(* ===== verification/Control.v ===== *)
(** * Library synchronisation: what the coordinator keeps

    Statements, and everything a run does, leave the revision of other writes, the
    favourites, the retained items and the epochs alone; meanwhile the environment, or the
    run itself, may at most end a run. *)
From S2P Require Import Prelude Tables Coordinator Batch SyncRun Effects.
From stdpp Require Import options.

Definition revision (p : Z) (s : Sync) : Z := ws_revision (ps_writes (state p s)).

Record calm (s s' : Sync) : Prop := {
  cl_revision p : revision p s' = revision p s;
  cl_favorites p : ws_favorites (ps_writes (state p s')) = ws_favorites (ps_writes (state p s));
  cl_overflow p : ws_favorite_overflow (ps_writes (state p s')) =
                  ws_favorite_overflow (ps_writes (state p s));
  cl_retained p : ps_retained (state p s') = ps_retained (state p s);
  cl_sequence p : ps_sequence (state p s') = ps_sequence (state p s);
  cl_active p : active p s' = active p s ∨ active p s' = 0;
  cl_epochs : sy_epochs s' = sy_epochs s;
}.

#[global] Instance calm_preorder : PreOrder calm.
Proof.
  split; [intros s; split; auto|]. intros s1 s2 s3 [] [].
  split; intros; try congruence. destruct (cl_active0 p), (cl_active1 p); naive_solver congruence.
Qed.

Lemma state_with_provider p q st s :
  state q (with_provider p st s) = if decide (p = q) then st else state q s.
Proof.
  unfold state, with_provider. cbn. case_decide as Hpq; [subst; by rewrite lookup_insert_eq|].
  by rewrite lookup_insert_ne.
Qed.
Lemma calm_frame s s' :
  sy_providers s' = sy_providers s → sy_epochs s' = sy_epochs s → calm s s'.
Proof. intros Hp He. split; intros; try done; unfold active, revision, state; rewrite Hp; auto. Qed.
Lemma calm_with_active p s : calm s (with_provider p (with_active 0 (state p s)) s).
Proof.
  split; intros; unfold active, revision; rewrite ?state_with_provider; try done; case_decide;
    subst; auto.
Qed.
Lemma cancel_calm p token s : calm s (cancel p token s).
Proof. unfold cancel. case_match; [apply calm_with_active|reflexivity]. Qed.

Section control.
Context `{Environment}.

Lemma external_calm s : calm s (external s).
Proof.
  unfold external. trans (foldl happen s (events (sy_tick s))); [|by apply calm_frame].
  generalize (events (sy_tick s)). intros l. revert s.
  induction l as [|[] l IH]; intros s; cbn; [reflexivity| |]; (etrans; [|apply IH]).
  - apply cancel_calm.
  - by apply calm_frame.
Qed.

Lemma calm_statement {A} (f : Tables → result DbErr (A * Tables)) : steps calm (run_statement f).
Proof.
  intros s. unfold run_statement. destruct (fault _); [apply external_calm|].
  destruct (f _) as [[a t]|]; cbn; [|apply external_calm].
  trans (external s); [apply external_calm|by apply calm_frame].
Qed.
Lemma calm_query {A} (f : Tables → A) : steps calm (query f).
Proof. apply calm_statement. Qed.
Lemma calm_exec f : steps calm (exec f).
Proof. apply calm_statement. Qed.
Lemma calm_exec_all f : steps calm (exec_all f).
Proof. apply calm_statement. Qed.
Lemma calm_exec_key f : steps calm (exec_key f).
Proof. apply calm_statement. Qed.
Lemma calm_now : steps calm Timestamp_now.
Proof. intros s. apply external_calm. Qed.
Lemma calm_require b m : steps calm (require b m).
Proof. apply (steps_guard _). Qed.
Lemma calm_error {A} m : steps calm (error m : SyncM A).
Proof. apply (steps_fail _). Qed.
Lemma calm_fold {A B} (f : B → A → SyncM B) b l :
  (∀ b a, steps calm (f b a)) → steps calm (fold_st f b l).
Proof. intros Hf. apply (steps_fold_st _). auto. Qed.
Lemma calm_for_each {A} (f : A → SyncM unit) l :
  (∀ a, steps calm (f a)) → steps calm (for_each f l).
Proof. intros Hf. by apply calm_fold. Qed.
Lemma calm_check_generation g : steps calm (check_generation g).
Proof. unfold check_generation. steps_walk. apply calm_require. Qed.
Lemma calm_check_origin p token : steps calm (check_origin p token).
Proof. unfold check_origin. steps_walk. apply calm_require. Qed.
Lemma calm_transaction {A} (body : SyncM A) : steps calm body → steps calm (transaction body).
Proof.
  intros Hb s. unfold transaction.
  assert (steps calm (query (λ _, tt) ;; a ← body ; query (λ _, tt) ;; mret a)) as Hm.
  { steps_walk; apply calm_query. }
  specialize (Hm s). match goal with |- calm s (match ?m s with _ => _ end).2 =>
    destruct (m s) as [[a|e] s'] end; cbn in *; [done|].
  trans s'; [exact Hm|by apply calm_frame].
Qed.
End control.
#[export] Hint Resolve calm_query calm_exec calm_exec_all calm_exec_key calm_now calm_require
  calm_error calm_check_generation calm_check_origin : qcm.

(** Programs made of statements. *)
Ltac calm_walk :=
  repeat match goal with
  | |- steps calm (fold_st _ _ _) => apply calm_fold; intros ? ?
  | |- steps calm (for_each _ _) => apply calm_for_each; intros ?
  | |- steps calm (transaction _) => apply calm_transaction
  | |- steps calm (let '(_, _) := ?x in _) => destruct x
  | |- steps calm (_ ≫= _) => apply (steps_bind _); [|intros ?]
  | |- steps calm (mret _) => apply (steps_ret _)
  | |- steps calm (gets _) => apply (steps_gets _)
  | |- steps calm (lift _) => apply (steps_lift _)
  | |- steps calm (fail _) => apply (steps_fail _)
  | |- steps calm (guard_st _ _) => apply (steps_guard _)
  | |- steps calm (match ?x with _ => _ end) => destruct x
  | |- steps calm _ => solve [eauto with qcm]
  end.

Section batch.
Context `{Environment} (w : ProviderWriter).

Lemma calm_owns_library id : steps calm (owns_library w id).
Proof. unfold owns_library. calm_walk. Qed.
Hint Resolve calm_owns_library : qcm.
Lemma calm_library_optional key : steps calm (library_optional w key).
Proof. unfold library_optional. calm_walk. Qed.
Hint Resolve calm_library_optional : qcm.
Lemma calm_resolve item types : steps calm (resolve w item types).
Proof. unfold resolve, resolve_optional, resolve_key. calm_walk. Qed.
Hint Resolve calm_resolve : qcm.
Lemma calm_allocate item types : steps calm (allocate w item types).
Proof. unfold allocate, library. calm_walk. Qed.
Hint Resolve calm_allocate : qcm.
Lemma calm_write_entities {I R} `{Entity I R} mask (l : list I) :
  steps calm (write_entities w mask l).
Proof. unfold write_entities, write_entity. calm_walk. Qed.
Hint Resolve calm_write_entities : qcm.
Lemma calm_put_song_album id song album : steps calm (put_song_album w id song album).
Proof. unfold put_song_album, resolve_album. calm_walk. Qed.
Hint Resolve calm_put_song_album : qcm.
Lemma calm_apply b : steps calm (apply w b).
Proof.
  unfold apply, apply_library, allocate_group, allocate_one, mirror_mix, apply_dynamic_input,
    set_favorite_patch, default_dynamic, apply_image, apply_song_album, apply_song_albums,
    apply_relation, relation_target, apply_contents, mix_member, insert_member, reread.
  calm_walk.
Qed.
End batch.
#[export] Hint Resolve calm_resolve calm_allocate calm_write_entities calm_put_song_album
  calm_apply : qcm.

(** ** Guards *)

Section guards.
Context `{Environment}.

(** Only the counters of [p] move, its revision by [d]. *)
Record moved (p d : Z) (s s' : Sync) : Prop := {
  mv_tables : sy_tables s' = sy_tables s;
  mv_active q : active q s' = active q s;
  mv_retained q : ps_retained (state q s') = ps_retained (state q s);
  mv_sequence q : ps_sequence (state q s') = ps_sequence (state q s);
  mv_favorites q : ws_favorites (ps_writes (state q s')) = ws_favorites (ps_writes (state q s));
  mv_overflow q : ws_favorite_overflow (ps_writes (state q s')) =
                  ws_favorite_overflow (ps_writes (state q s));
  mv_epochs : sy_epochs s' = sy_epochs s;
  mv_revision q : revision q s' = revision q s + if decide (p = q) then d else 0;
}.

Lemma update_writes_moved p f d s r s' :
  update_writes p f s = (r, s') →
  (∀ x, f (ps_writes (state p s)) = Ok x →
     ws_favorites x = ws_favorites (ps_writes (state p s)) ∧
     ws_favorite_overflow x = ws_favorite_overflow (ps_writes (state p s)) ∧
     ws_revision x = revision p s + d) →
  moved p (if is_ok r then d else 0) s s'.
Proof.
  unfold update_writes. intros Hr Hf. destruct (f _) as [x|] eqn:Hx; injection Hr as <- <-; cbn.
  - destruct (Hf _ eq_refl) as (H1&H2&H3). unfold revision, active in *.
    split; intros; unfold revision, active; rewrite ?state_with_provider; try done;
      case_decide; subst; cbn; lia || done.
  - split; intros; try done. case_decide; lia.
Qed.
Lemma moved_trans p d1 d2 s1 s2 s3 : moved p d1 s1 s2 → moved p d2 s2 s3 → moved p (d1 + d2) s1 s3.
Proof. intros [] []. split; intros; try congruence. rewrite mv_revision1, mv_revision0. repeat case_decide; lia. Qed.
Lemma moved_refl p s : moved p 0 s s.
Proof. split; intros; try done. case_decide; lia. Qed.

(** [write], whether it gives the guard out or not. *)
Lemma write_moved p origin s r s' :
  write p origin s = (r, s') →
  ∃ d, moved p d s s' ∧ 0 ≤ d ∧ (is_some_and origin (λ _, true) = true → d = 0) ∧
  (is_ok r = true → d = (if bool_decide (origin = None) then 1 else 0) ∧
                    is_none_or origin (λ tk, active p s =? tk) = true).
Proof.
  unfold write. intros Hr.
  match type of Hr with (?m ≫= ?k) s = _ => set (m1 := m) in Hr; set (k1 := k) in Hr end.
  assert (∀ s1 r s', k1 tt s1 = (r, s') → moved p 0 s1 s') as Hk.
  { clear. intros s1 r s' Hk. subst k1. cbn beta in Hk. unfold mbind at 1, st_bind at 1 in Hk.
    destruct (update_writes _ _ s1) as [r2 s2] eqn:Hu.
    apply (update_writes_moved _ _ 0) in Hu.
    2:{ intros x Hx. cbv beta in Hx. destruct_ok. subst. cbn. unfold revision. split_and!; [done..|lia]. }
    replace (if is_ok r2 then 0 else 0) with 0 in Hu by by destruct r2.
    destruct r2 as [[]|e]; [|by injection Hk as _ <-].
    unfold mbind, st_bind, gets, lift, modify in Hk. cbn in Hk.
    destruct (ok_or _ _); injection Hk as _ <-; [|done].
    replace 0 with (0 + 0) by done. eapply moved_trans; [exact Hu|].
    split; intros; try done. case_decide; by rewrite Z.add_0_r. }
  unfold mbind, st_bind in Hr. destruct (m1 s) as [r1 s1] eqn:H1.
  assert (moved p (if is_ok r1 then if bool_decide (origin = None) then 1 else 0 else 0) s s1 ∧
          (is_ok r1 = true → is_none_or origin (λ tk, active p s =? tk) = true)) as [Hm Ho].
  { subst m1. destruct origin as [tk|].
    - unfold mbind, st_bind, gets, require, guard_st, lift in H1. injection H1 as H1 <-.
      unfold ensure in H1. cbn [is_none_or]. rewrite bool_decide_eq_false_2 by done.
      destruct (active p s =? tk); subst r1; cbn; split; try done; apply moved_refl.
    - rewrite bool_decide_eq_true_2 by done. split; [|done].
      eapply update_writes_moved; [exact H1|]. intros x Hx. cbv beta in Hx. destruct_ok. subst. cbn.
      match goal with J : checked_add _ _ = Some _ |- _ => apply checked_add_Some in J as [-> _] end. by split_and!. }
  destruct r1 as [[]|e]; cbn in Hm, Ho.
  - apply Hk in Hr as Hm2. eexists. split; [by eapply moved_trans|].
    rewrite Z.add_0_r. split_and!; [case_bool_decide; lia| |auto].
    intros Hs. destruct origin; [done|done].
  - injection Hr as <- <-. eexists. split; [exact Hm|]. by split_and!.
Qed.
End guards.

___

TASK TO CARRY OUT:
Beginning with the line that contains "replace (if is_ok" and ending with the last line of the data above, return those lines exactly and nothing else.

ANSWER BELOW:
    replace (if is_ok r2 then 0 else 0) with 0 in Hu by by destruct r2.
    destruct r2 as [[]|e]; [|by injection Hk as _ <-].
    unfold mbind, st_bind, gets, lift, modify in Hk. cbn in Hk.
    destruct (ok_or _ _); injection Hk as _ <-; [|done].
    replace 0 with (0 + 0) by done. eapply moved_trans; [exact Hu|].
    split; intros; try done. case_decide; by rewrite Z.add_0_r. }
  unfold mbind, st_bind in Hr. destruct (m1 s) as [r1 s1] eqn:H1.
  assert (moved p (if is_ok r1 then if bool_decide (origin = None) then 1 else 0 else 0) s s1 ∧
          (is_ok r1 = true → is_none_or origin (λ tk, active p s =? tk) = true)) as [Hm Ho].
  { subst m1. destruct origin as [tk|].
    - unfold mbind, st_bind, gets, require, guard_st, lift in H1. injection H1 as H1 <-.
      unfold ensure in H1. cbn [is_none_or]. rewrite bool_decide_eq_false_2 by done.
      destruct (active p s =? tk); subst r1; cbn; split; try done; apply moved_refl.
    - rewrite bool_decide_eq_true_2 by done. split; [|done].
      eapply update_writes_moved; [exact H1|]. intros x Hx. cbv beta in Hx. destruct_ok. subst. cbn.
      match goal with J : checked_add _ _ = Some _ |- _ => apply checked_add_Some in J as [-> _] end. by split_and!. }
  destruct r1 as [[]|e]; cbn in Hm, Ho.
  - apply Hk in Hr as Hm2. eexists. split; [by eapply moved_trans|].
    rewrite Z.add_0_r. split_and!; [case_bool_decide; lia| |auto].
    intros Hs. destruct origin; [done|done].
  - injection Hr as <- <-. eexists. split; [exact Hm|]. by split_and!.
Qed.
End guards.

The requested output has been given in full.